Wherever the line with "(** The protocol has gone on. *)" sits in the listing below, transcribe from it up to and including the line with "intros HI Hs", exactly, and leave the remaining lines out.

○ ○ ○ ○

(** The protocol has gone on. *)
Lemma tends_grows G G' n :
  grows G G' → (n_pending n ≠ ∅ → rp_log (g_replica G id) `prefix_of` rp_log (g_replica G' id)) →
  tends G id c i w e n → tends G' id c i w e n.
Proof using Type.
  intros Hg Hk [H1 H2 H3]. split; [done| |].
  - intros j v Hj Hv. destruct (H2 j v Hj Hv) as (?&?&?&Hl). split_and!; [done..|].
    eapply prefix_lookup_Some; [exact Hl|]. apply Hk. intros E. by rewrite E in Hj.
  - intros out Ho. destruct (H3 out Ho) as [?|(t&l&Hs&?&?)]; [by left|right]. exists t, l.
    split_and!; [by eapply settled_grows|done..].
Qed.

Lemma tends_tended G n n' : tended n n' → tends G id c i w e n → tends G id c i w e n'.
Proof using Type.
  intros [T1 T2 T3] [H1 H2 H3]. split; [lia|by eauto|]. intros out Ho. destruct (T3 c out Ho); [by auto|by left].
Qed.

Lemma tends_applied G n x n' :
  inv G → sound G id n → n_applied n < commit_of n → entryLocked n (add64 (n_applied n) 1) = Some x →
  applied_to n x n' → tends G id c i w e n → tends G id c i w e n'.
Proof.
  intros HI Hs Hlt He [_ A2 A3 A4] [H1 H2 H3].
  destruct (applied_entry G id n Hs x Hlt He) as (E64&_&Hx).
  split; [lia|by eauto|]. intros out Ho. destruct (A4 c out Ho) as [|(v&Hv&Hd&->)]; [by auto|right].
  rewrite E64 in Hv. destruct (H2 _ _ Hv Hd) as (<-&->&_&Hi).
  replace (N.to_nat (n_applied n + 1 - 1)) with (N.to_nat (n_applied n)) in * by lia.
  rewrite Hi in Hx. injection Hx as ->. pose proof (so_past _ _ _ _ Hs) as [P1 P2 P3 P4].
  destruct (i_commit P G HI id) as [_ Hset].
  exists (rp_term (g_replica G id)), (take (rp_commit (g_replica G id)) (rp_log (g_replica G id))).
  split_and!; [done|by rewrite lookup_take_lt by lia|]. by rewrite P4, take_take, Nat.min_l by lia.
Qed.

○ ○ ○ ○

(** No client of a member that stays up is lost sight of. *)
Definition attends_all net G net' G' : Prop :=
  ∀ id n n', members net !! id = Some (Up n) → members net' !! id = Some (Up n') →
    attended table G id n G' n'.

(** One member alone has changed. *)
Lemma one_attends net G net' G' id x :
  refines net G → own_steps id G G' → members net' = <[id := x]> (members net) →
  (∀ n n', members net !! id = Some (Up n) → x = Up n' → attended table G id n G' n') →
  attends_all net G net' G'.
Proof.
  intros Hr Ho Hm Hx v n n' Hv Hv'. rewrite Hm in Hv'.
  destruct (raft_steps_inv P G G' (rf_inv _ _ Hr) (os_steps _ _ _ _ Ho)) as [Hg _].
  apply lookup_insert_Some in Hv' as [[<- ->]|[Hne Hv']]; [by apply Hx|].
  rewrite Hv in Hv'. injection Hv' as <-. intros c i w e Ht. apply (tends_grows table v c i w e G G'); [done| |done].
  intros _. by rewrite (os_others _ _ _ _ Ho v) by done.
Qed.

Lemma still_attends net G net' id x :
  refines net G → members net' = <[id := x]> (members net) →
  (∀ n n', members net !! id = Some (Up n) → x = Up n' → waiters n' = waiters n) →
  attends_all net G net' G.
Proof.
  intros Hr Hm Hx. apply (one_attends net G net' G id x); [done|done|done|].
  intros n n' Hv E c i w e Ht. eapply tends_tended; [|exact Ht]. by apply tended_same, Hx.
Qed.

○ ○ ○ ○

● **Response to this exercise**:
(** The protocol has gone on. *)
Lemma tends_grows G G' n :
  grows G G' → (n_pending n ≠ ∅ → rp_log (g_replica G id) `prefix_of` rp_log (g_replica G' id)) →
  tends G id c i w e n → tends G' id c i w e n.
Proof using Type.
  intros Hg Hk [H1 H2 H3]. split; [done| |].
  - intros j v Hj Hv. destruct (H2 j v Hj Hv) as (?&?&?&Hl). split_and!; [done..|].
    eapply prefix_lookup_Some; [exact Hl|]. apply Hk. intros E. by rewrite E in Hj.
  - intros out Ho. destruct (H3 out Ho) as [?|(t&l&Hs&?&?)]; [by left|right]. exists t, l.
    split_and!; [by eapply settled_grows|done..].
Qed.

Lemma tends_tended G n n' : tended n n' → tends G id c i w e n → tends G id c i w e n'.
Proof using Type.
  intros [T1 T2 T3] [H1 H2 H3]. split; [lia|by eauto|]. intros out Ho. destruct (T3 c out Ho); [by auto|by left].
Qed.

Lemma tends_applied G n x n' :
  inv G → sound G id n → n_applied n < commit_of n → entryLocked n (add64 (n_applied n) 1) = Some x →
  applied_to n x n' → tends G id c i w e n → tends G id c i w e n'.
Proof.
  intros HI Hs Hlt He [_ A2 A3 A4] [H1 H2 H3].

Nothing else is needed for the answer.